In an anti-vaccination group, for example, a user writes that there is no need to mourn Kellermayr because, after all, she vaccinated other people.
Elsewhere it is speculated without any evidence that the doctor herself could have died as a result of a vaccination.
When a Viennese lateral thinker group pointed out that death threats like the one Kellermayr received were unacceptable, they said: "What would you do if a doctor injected your child?" The same group later discussed taking up arms to get in self-defense.
Some of the members of the groups communicate anonymously, but others also use real names and a picture of their face.
On Twitter, the Berlin AfD MP Harald Laatsch described the doctor on Friday as a vaccination propagandist and wrote that she probably "didn't want to live with the heavy guilt anymore".
Months of death threats
Kellermayr received death threats from anti-vaccination campaigners for more than seven months before her death.
A suspicion also led to the right-wing extremist scene in Germany.
In the Austria podcast "Inside Austria" by SPIEGEL and "Standard", the doctor reported that she felt abandoned by the responsible police authorities.
So far, the authorities have not been able to determine who was behind the threatening letters.

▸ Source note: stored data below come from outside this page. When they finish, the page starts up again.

(** C10.  The file name [encode_url_to_filename] gives for a URL holds no
    path separator; hence the path [fetch_and_save] builds is the
    download directory followed by that single component, and it is the
    only path at which [fetch_and_save] changes the file system.  For the
    HTTP(S) URLs the pipeline fetches, the name is moreover none of the
    empty name, [.] and [..]. *)
Theorem filename_has_no_separator (url filename folder : pystr) :
  encode_url_to_filename url = Some filename ->
  (SLASH ∉ filename)
  /\ (os_path_join folder filename = folder ++ filename
      \/ os_path_join folder filename = folder ++ SLASH :: filename)
  /\ basename (os_path_join folder filename) = filename
  /\ (is_http url = true ->
      filename <> [] /\ filename <> lit "." /\ filename <> lit "..")
  /\ (forall w st st' r p,
        fetch_and_save w st url folder = Returned (st', r) ->
        files st' !! p <> files st !! p ->
        p = os_path_join folder filename).
Proof.
  intros Hf. pose proof (quote_no_slash _ _ Hf) as Hslash.
  destruct (os_path_join_inside folder filename Hslash) as [Hjoin Hbase].
  split_and!; [done..| |].
  - intros Hh. destruct (encode_http_url _ _ Hh Hf) as [rest ->]. done.
  - intros w st st' r p Hrun Hp.
    destruct (decide (p = os_path_join folder filename)) as [|Hne]; [done|].
    destruct Hp. by eapply fetch_and_save_files.
Qed.

Lemma filename_has_no_separator_witness :
  (SLASH ∉ lit "http%3A%2F%2Fa.example%2F..%2F..%2Fetc")
  /\ (os_path_join DOWNLOAD_DIR (lit "http%3A%2F%2Fa.example%2F..%2F..%2Fetc")
      = DOWNLOAD_DIR ++ lit "http%3A%2F%2Fa.example%2F..%2F..%2Fetc"
      \/ os_path_join DOWNLOAD_DIR (lit "http%3A%2F%2Fa.example%2F..%2F..%2Fetc")
         = DOWNLOAD_DIR ++ SLASH :: lit "http%3A%2F%2Fa.example%2F..%2F..%2Fetc")
  /\ basename (os_path_join DOWNLOAD_DIR
                 (lit "http%3A%2F%2Fa.example%2F..%2F..%2Fetc"))
     = lit "http%3A%2F%2Fa.example%2F..%2F..%2Fetc"
  /\ (is_http (lit "http://a.example/../../etc") = true ->
      lit "http%3A%2F%2Fa.example%2F..%2F..%2Fetc" <> []
      /\ lit "http%3A%2F%2Fa.example%2F..%2F..%2Fetc" <> lit "."
      /\ lit "http%3A%2F%2Fa.example%2F..%2F..%2Fetc" <> lit "..")
  /\ (forall w st st' r p,
        fetch_and_save w st (lit "http://a.example/../../etc") DOWNLOAD_DIR
        = Returned (st', r) ->
        files st' !! p <> files st !! p ->
        p = os_path_join DOWNLOAD_DIR
              (lit "http%3A%2F%2Fa.example%2F..%2F..%2Fetc")).
Proof.
  apply (filename_has_no_separator (lit "http://a.example/../../etc")
           (lit "http%3A%2F%2Fa.example%2F..%2F..%2Fetc") DOWNLOAD_DIR).
  reflexivity.
Defined.

(** ** [extract_queries] *)

Example extract_queries_unreachable :
  extract_queries runtime_unreachable (lit "capital of France") None
  = [lit "capital of France"].
Proof. reflexivity. Qed.




(** ** The step budget of the JSON scanner *)

Lemma skip_ws_length s : (length (skip_ws s) <= length s)%nat.
Proof.
  induction s as [|c r IH]; cbn [skip_ws]; [done|].
  destruct (is_json_ws c); cbn [length]; lia.
Qed.

Lemma span_digits_length s d rest :
  span_digits s = (d, rest) -> length s = (length d + length rest)%nat.
Proof.
  revert d rest. induction s as [|c r IH]; intros d rest; cbn [span_digits].
  { by intros [= <- <-]. }
  destruct (is_digit c); [|by intros [= <- <-]].
  destruct (span_digits r) as [d' rest'] eqn:Hr. intros [= <- <-].
  cbn [length]. by rewrite (IH _ _ eq_refl).
Qed.

Lemma match_integer_length s i rest :
  match_integer s = Some (i, rest) -> (length rest < length s)%nat.
Proof.
  unfold match_integer.
  destruct s as [|c r]; [done|].
  destruct (c =? 45).
  - destruct r as [|c' r']; [done|]. cbn [length].
    destruct (c' =? 48); [intros [= <- <-]; lia|].
    destruct (is_digit c'); [|done].
    destruct (span_digits r') as [d rest'] eqn:Hr. intros [= <- <-].
    apply span_digits_length in Hr. lia.
  - cbn [length]. destruct (c =? 48); [intros [= <- <-]; lia|].
    destruct (is_digit c); [|done].
    destruct (span_digits r) as [d rest'] eqn:Hr. intros [= <- <-].
    apply span_digits_length in Hr. lia.
Qed.

Lemma match_frac_length s f rest :
  match_frac s = (f, rest) -> (length rest <= length s)%nat.
Proof.
  unfold match_frac. destruct s as [|c r]; [by intros [= <- <-]|].
  destruct (c =? 46); [|by intros [= <- <-]].
  destruct (span_digits r) as [[|d ds] rest'] eqn:Hr; intros [= <- <-]; [done|].
  apply span_digits_length in Hr. cbn [length] in *. lia.
Qed.

Lemma match_exp_length s e rest :
  match_exp s = (e, rest) -> (length rest <= length s)%nat.
Proof.
  unfold match_exp. destruct s as [|c r]; [by intros [= <- <-]|].
  destruct ((c =? 101) || (c =? 69)); [|by intros [= <- <-]].
  assert (exists sign r1,
            match r with
            | c0 :: r' => if (c0 =? 45) || (c0 =? 43) then ([c0], r') else ([], r)
            | [] => ([], r)
            end = (sign, r1) /\ (length r1 <= length r)%nat)
    as (sign & r1 & -> & Hr1).
  { destruct r as [|c0 r']; [by eexists _, _|].
    destruct ((c0 =? 45) || (c0 =? 43)); eexists _, _; split; try done.
    cbn [length]. lia. }
  destruct (span_digits r1) as [[|d ds] rest'] eqn:Hr; intros [= <- <-]; [done|].
  apply span_digits_length in Hr. cbn [length] in *. lia.
Qed.

Lemma match_number_length s v rest :
  match_number s = Some (v, rest) -> (length rest < length s)%nat.
Proof.
  unfold match_number.
  destruct (match_integer s) as [[i s1]|] eqn:Hi; [|done].
  destruct (match_frac s1) as [f s2] eqn:Hf.
  destruct (match_exp s2) as [e s3] eqn:He.
  apply match_integer_length in Hi. apply match_frac_length in Hf.
  apply match_exp_length in He.
  destruct f, e; intros [= <- <-]; lia.
Qed.

Lemma hex4_length s u rest :
  hex4 s = Some (u, rest) -> length s = (length rest + 4)%nat.
Proof.
  unfold hex4. destruct s as [|a [|b [|c [|d r]]]]; try done.
  destruct (hexval a), (hexval b), (hexval c), (hexval d); try done.
  intros [= <- <-]. cbn [length]. lia.
Qed.


Lemma scan_string_length fuel acc s v rest :
  scan_string fuel acc s = Parsed v rest -> (length rest < length s)%nat.
Proof.
  revert acc s. induction fuel as [|fuel IH]; intros acc s; [done|].
  cbn [scan_string]. destruct s as [|c r]; [done|]. cbn [length].
  destruct (c =? 34); [intros [= <- <-]; lia|].
  destruct (c =? 92).
  - destruct r as [|e r1]; [done|]. cbn [length].
    destruct (e =? 117).
    + destruct (hex4 r1) as [[uni r2]|] eqn:H1; [|done].
      apply hex4_length in H1.
      destruct ((55296 <=? uni) && (uni <=? 56319) && startswith [92; 117] r2).
      * destruct (hex4 (drop 2 r2)) as [[uni2 r3]|] eqn:H2; [|done].
        apply hex4_length in H2. rewrite length_drop in H2.
        destruct ((56320 <=? uni2) && (uni2 <=? 57343));
          intros Hs%IH; lia.
      * intros Hs%IH. lia.
    + destruct (unescape e); [|done]. intros Hs%IH. lia.
  - destruct (c <? 32); [done|]. intros Hs%IH. lia.
Qed.

Lemma scan_string_fuel fuel acc s :
  (length s < fuel)%nat -> scan_string fuel acc s <> OutOfFuel.
Proof.
  revert acc s. induction fuel as [|fuel IH]; intros acc s Hlen; [lia|].
  cbn [scan_string]. destruct s as [|c r]; [done|]. cbn [length] in Hlen.
  destruct (c =? 34); [done|].
  destruct (c =? 92).
  - destruct r as [|e r1]; [done|]. cbn [length] in Hlen.
    destruct (e =? 117).
    + destruct (hex4 r1) as [[uni r2]|] eqn:H1; [|done].
      apply hex4_length in H1.
      destruct ((55296 <=? uni) && (uni <=? 56319) && startswith [92; 117] r2).
      * destruct (hex4 (drop 2 r2)) as [[uni2 r3]|] eqn:H2; [|done].
        apply hex4_length in H2. rewrite length_drop in H2.
        destruct ((56320 <=? uni2) && (uni2 <=? 57343)); apply IH; lia.
      * apply IH. lia.
    + destruct (unescape e); [|done]. apply IH. lia.
  - destruct (c <? 32); [done|]. apply IH. lia.
Qed.

Lemma parse_string_length s v rest :
  parse_string s = Parsed v rest -> (length rest < length s)%nat.
Proof. apply scan_string_length. Qed.

Lemma parse_string_fuel s : parse_string s <> OutOfFuel.
Proof. apply scan_string_fuel. lia. Qed.

Lemma parsed_map_inv {A B} (f : A -> B) p b rest :
  parsed_map f p = Parsed b rest -> exists a, p = Parsed a rest /\ b = f a.
Proof. destruct p; intros [= <- <-] || done. by eexists. Qed.

(** Every scanner consumes at least one character. *)
Lemma parse_value_length fuel :
  (forall s v rest, parse_value fuel s = Parsed v rest ->
     (length rest < length s)%nat)
  /\ (forall acc s v rest, parse_elements fuel acc s = Parsed v rest ->
        (length rest < length s)%nat)
  /\ (forall acc s v rest, parse_members fuel acc s = Parsed v rest ->
        (length rest < length s)%nat).
Proof.
  induction fuel as [|fuel (IHv & IHe & IHm)]; [done|]. split_and!.
  - intros s v rest. cbn [parse_value]. destruct s as [|c r]; [done|].
    destruct (c =? 34).
    { intros (a & Ha%parse_string_length & _)%parsed_map_inv. cbn [length]. lia. }
    destruct (c =? 123).
    { pose proof (skip_ws_length r) as Hws.
      destruct (skip_ws r) as [|c1 r1]; [done|]. cbn [length] in *.
      destruct (c1 =? 125); [intros [= <- <-]; lia|].
      destruct (c1 =? 34); [|done]. intros H%IHm. lia. }
    destruct (c =? 91).
    { pose proof (skip_ws_length r) as Hws.
      destruct (skip_ws r) as [|c1 r1]; [done|]. cbn [length] in *.
      destruct (c1 =? 93); [intros [= <- <-]; lia|].
      intros H%IHe. cbn [length] in H. lia. }
    repeat (case_match; [intros [= <- <-]; rewrite length_drop; cbn [length]; lia|]).
    destruct (match_number (c :: r)) as [[v' rest']|] eqn:Hn.
    { intros [= <- <-]. by apply match_number_length in Hn. }
    repeat (case_match; [intros [= <- <-]; rewrite length_drop; cbn [length]; lia|]).
    done.
  - intros acc s v rest. cbn [parse_elements].
    destruct (parse_value fuel s) as [v1 rest1| |] eqn:Hv; [|done..].
    apply IHv in Hv. pose proof (skip_ws_length rest1) as Hws.
    destruct (skip_ws rest1) as [|c r]; [done|]. cbn [length] in *.
    destruct (c =? 93); [intros [= <- <-]; lia|].
    destruct (c =? 44); [|done]. intros H%IHe.
    pose proof (skip_ws_length r). lia.
  - intros acc s v rest. cbn [parse_members].
    destruct (parse_string s) as [key rest0| |] eqn:Hk; [|done..].
    apply parse_string_length in Hk. pose proof (skip_ws_length rest0) as Hws.
    destruct (skip_ws rest0) as [|c r]; [done|]. cbn [length] in *.
    destruct (c =? 58); [|done].
    destruct (parse_value fuel (skip_ws r)) as [v1 rest1| |] eqn:Hv; [|done..].
    apply IHv in Hv. pose proof (skip_ws_length r).
    pose proof (skip_ws_length rest1) as Hws1.
    destruct (skip_ws rest1) as [|c1 r1]; [done|]. cbn [length] in *.
    destruct (c1 =? 125); [intros [= <- <-]; lia|].
    destruct (c1 =? 44); [|done].
    pose proof (skip_ws_length r1) as Hws2.
    destruct (skip_ws r1) as [|c2 r2]; [done|]. cbn [length] in *.
    destruct (c2 =? 34); [|done]. intros Hm%IHm. lia.
Qed.
Lemma build_body_mono (recur recur' : recursion) d attributes t p b r :
  (forall d' a' t' p' b' r', recur d' a' t' p' b' = Some r' ->
                             recur' d' a' t' p' b' = Some r') ->
  ID3.build_body impurity recur d attributes t p b = Some r ->
  ID3.build_body impurity recur' d attributes t p b = Some r.
Proof.
  intros H. unfold ID3.build_body.
  destruct (ones <- ID3.class_count d 1 ;; zeroes <- ID3.class_count d 0 ;;
            Ok (ones, zeroes)) as [[ones zeroes]|e]; [|auto].
  destruct (ones =? 0); [auto|].
  destruct (zeroes =? 0); [auto|].
  destruct attributes as [|a0 rest0] eqn:Ha; [auto|]. rewrite <- Ha in *.
  destruct (total <- impurity ones zeroes ;;
            best_attribute <- ID3._gain impurity total d attributes ;;
            r <- ID3._create_node t p b best_attribute zeroes ones ;;
            Ok (best_attribute, r)) as [[best [cur t1]]|e]; [|auto].
  destruct (ID3.grow_branch recur d best _ zeroes ones cur t1 0) as [r0|] eqn:G0;
    [|discriminate].
  rewrite (grow_branch_mono recur recur' _ _ _ _ _ _ _ _ _ H G0).
  destruct r0 as [t2|e]; [|auto].
  apply grow_branch_mono, H.
Qed.

(** More fuel does not change a result. *)
Lemma build_tree_mono fuel :
  forall fuel' d attributes t p b r,
    (fuel <= fuel')%nat ->
    ID3._build_tree impurity fuel d attributes t p b = Some r ->
    ID3._build_tree impurity fuel' d attributes t p b = Some r.
Proof.
  induction fuel as [|fuel IH]; intros fuel' d attributes t p b r Hle;
    [discriminate|].
  destruct fuel' as [|fuel']; [lia|]. simpl.
  apply build_body_mono. intros d' a' t' p' b' r'. apply IH. lia.
Qed.

Lemma build_tree_result d attributes t p b :
  exists r, forall fuel, (List.length attributes < fuel)%nat ->
    ID3._build_tree impurity fuel d attributes t p b = Some r.
Proof.
  destruct (build_tree_defined (S (List.length attributes)) d attributes t p b
              ltac:(lia)) as [r Hr].
  exists r. intros fuel Hf. eapply build_tree_mono; [|exact Hr]. lia.
Qed.

End Termination.

(** C3. For every dataset, attribute list, tree and attachment point, the
    builder ends: with any recursion depth above the number of attributes
    it returns one and the same result (a tree or an exception), never the
    report that the depth was used up.  Each recursive call is on the list
    without the chosen attribute, which is strictly shorter. *)
Theorem build_tree_terminates
    (math_log : float -> float -> float)
    (dataset : DataFrame) (attributes : list string) (decision_tree : BTree)
    (parent_idx branch_value : option Z) :
  (exists r, forall fuel, (List.length attributes < fuel)%nat ->
     Entropy._build_tree math_log fuel dataset attributes decision_tree
       parent_idx branch_value = Some r) /\
  (exists r, forall fuel, (List.length attributes < fuel)%nat ->
     Variance._build_tree fuel dataset attributes decision_tree
       parent_idx branch_value = Some r) /\
  (forall total best,
     Entropy._information_gain math_log total dataset attributes = Ok best \/
     Variance._variance_gain total dataset attributes = Ok best ->
     (List.length (ID3.remaining attributes best) < List.length attributes)%nat).
Proof.
  split; [apply build_tree_result|]. split; [apply build_tree_result|].
  intros total best [H|H]; apply remaining_shorter; eapply gain_member; exact H.
Qed.

(* ===================================================================== *)
(** ** Updating a tree in place *)
(* ===================================================================== *)

Lemma nodup_app_iff {A : Type} (l1 l2 : list A) :
  NoDup (l1 ++ l2) <->
  NoDup l1 /\ NoDup l2 /\ (forall a, In a l1 -> ~ In a l2).
Proof.
  split.
  - intros H. split; [eapply NoDup_app_remove_r; eauto|].
    split; [eapply NoDup_app_remove_l; eauto|].
    induction l1 as [|x l1 IH]; simpl in *; [tauto|].
    apply NoDup_cons_iff in H. destruct H as [Hx H].
    intros a [->|Ha]; [|apply IH; assumption].
    intros Hin. apply Hx, in_app_iff. auto.
  - intros (H1 & H2 & H). apply NoDup_app; assumption.
Qed.

Lemma indices_children n :
  indices n = idx n :: child_indices false n ++ child_indices true n.
Proof. destruct n; reflexivity. Qed.

Lemma child_set_same b c n : child b (set_child b c n) = c.
Proof. destruct b; reflexivity. Qed.

Lemma child_set_other b c n : child (negb b) (set_child b c n) = child (negb b) n.
Proof. destruct b; reflexivity. Qed.

Lemma idx_set_child b c n : idx (set_child b c n) = idx n.
Proof. destruct b; reflexivity. Qed.

Lemma set_child_twice b c c' n : set_child b c' (set_child b c n) = set_child b c' n.
Proof. destruct b; reflexivity. Qed.

Lemma child_indices_in b n c x :
  child b n = Some c -> In x (indices c) -> In x (indices n).
Proof.
  intros Hc Hx. rewrite indices_children. right. apply in_app_iff.
  destruct b; [right|left]; unfold child_indices; rewrite Hc; exact Hx.
Qed.

Lemma deref_indices n q m : deref n q = Some m -> In (idx m) (indices n).
Proof.
  revert n. induction q as [|b q IH]; intros n; simpl.
  - intros [= <-]. rewrite indices_children. left. reflexivity.
  - destruct (child b n) as [c|] eqn:Hc; [|discriminate].
    intros H. eapply child_indices_in; eauto.
Qed.

Lemma update_ext n q f g : (forall m, f m = g m) -> update n q f = update n q g.
Proof.
  intros H. revert n. induction q as [|b q IH]; intros n; simpl; [apply H|].
  destruct (child b n); [rewrite IH|]; reflexivity.
Qed.

Lemma update_app n q q' f :
  update n (q ++ q') f = update n q (fun m => update m q' f).
Proof.
  revert n. induction q as [|b q IH]; intros n; simpl; [reflexivity|].
  destruct (child b n); [rewrite IH|]; reflexivity.
Qed.

Lemma update_update n q f g :
  update (update n q f) q g = update n q (fun m => g (f m)).
Proof.
  revert n. induction q as [|b q IH]; intros n; simpl; [reflexivity|].
  destruct (child b n) as [c|] eqn:Hc; simpl.
  - rewrite child_set_same, set_child_twice, IH. reflexivity.
  - rewrite Hc. reflexivity.
Qed.

Lemma deref_update n q f m :
  deref n q = Some m -> deref (update n q f) q = Some (f m).
Proof.
  revert n. induction q as [|b q IH]; intros n; simpl.
  - intros [= <-]. reflexivity.
  - destruct (child b n) as [c|] eqn:Hc; [|discriminate].
    intros H. rewrite child_set_same. apply IH, H.
Qed.

Lemma deref_app n q q' m :
  deref n q = Some m -> deref n (q ++ q') = deref m q'.
Proof.
  revert n. induction q as [|b q IH]; intros n; simpl.
  - intros [= <-]. reflexivity.
  - destruct (child b n) as [c|]; [apply IH | discriminate].
Qed.

(** Growing the child that was just attached. *)
Lemma update_below n q b x g :
  update (update n q (set_child b (Some x))) (q ++ [b]) g
  = update n q (set_child b (Some (g x))).
Proof.
  rewrite update_app, update_update. apply update_ext. intros m. simpl.
  rewrite child_set_same, set_child_twice. reflexivity.
Qed.

(** The indices after a child is replaced. *)
Lemma indices_set_child b s n :
  indices (set_child b (Some s) n)
  = idx n :: (if b then child_indices false n ++ indices s
              else indices s ++ child_indices true n).
Proof. destruct b, n; reflexivity. Qed.

Lemma in_indices_set_child b s n x :
  In x (indices (set_child b (Some s) n)) -> In x (indices n) \/ In x (indices s).
Proof.
  rewrite indices_set_child, (indices_children n). simpl.
  destruct b; rewrite !in_app_iff; tauto.
Qed.

Lemma nodup_set_child b s n :
  NoDup (indices n) -> NoDup (indices s) ->
  (forall x, In x (indices s) -> In x (child_indices b n) \/ ~ In x (indices n)) ->
  NoDup (indices (set_child b (Some s) n)).
Proof.
  rewrite indices_set_child, (indices_children n).
  intros Hn Hs Hx. apply NoDup_cons_iff in Hn. destruct Hn as [Hi Hn].
  apply nodup_app_iff in Hn. destruct Hn as (Hl & Hr & Hlr).
  assert (Hin : forall x, In x (indices s) ->
                  In x (child_indices b n) \/
                  (x <> idx n /\ ~ In x (child_indices false n)
                   /\ ~ In x (child_indices true n))).
  { intros x H. destruct (Hx x H) as [H'|H']; [left; exact H'|right].
    simpl in H'. rewrite in_app_iff in H'. repeat split; intro; apply H'; auto. }
  rewrite in_app_iff in Hi.
  apply NoDup_cons_iff. split.
  - destruct b; rewrite in_app_iff; intros [H|H]; try tauto;
      destruct (Hin _ H) as [H'|(H' & _)]; tauto.
  - destruct b; apply nodup_app_iff; repeat split; auto.
    + intros a Ha Hs'. destruct (Hin _ Hs') as [H'|(_ & H' & _)];
        [exact (Hlr a Ha H') | exact (H' Ha)].
    + intros a Hs' Ha. destruct (Hin _ Hs') as [H'|(_ & _ & H')];
        [exact (Hlr a H' Ha) | exact (H' Ha)].
Qed.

Ultimately, Kellermayr was forced to temporarily close her practice.
The extremism expert Pia Lamberty criticized on Friday that "threats and violence from the conspiracy ideological right-wing extremist milieu" were hardly taken seriously.
Such underestimated aggression has existed throughout the pandemic, Lamberty said.
Politicians are dismayed
The Austrian Health Minister Johannes Rauch wrote on Twitter that he was deeply dismayed by the death.
“As a doctor, she has dedicated her life to the health and well-being of others.
Death threats against her and her employees were brutal reality,” said Rauch.
In a Twitter post on Friday, the Austrian Federal President Alexander Van der Bellen criticized the anti-vaccination campaign on the internet: "Let's stop this intimidating and scaring.
Hate and intolerance have no place in our Austria,” says Van der Bellen.
Rauch and Van der Bellen initially did not comment on Kellermayr's allegations that the police and investigators had not supported them enough.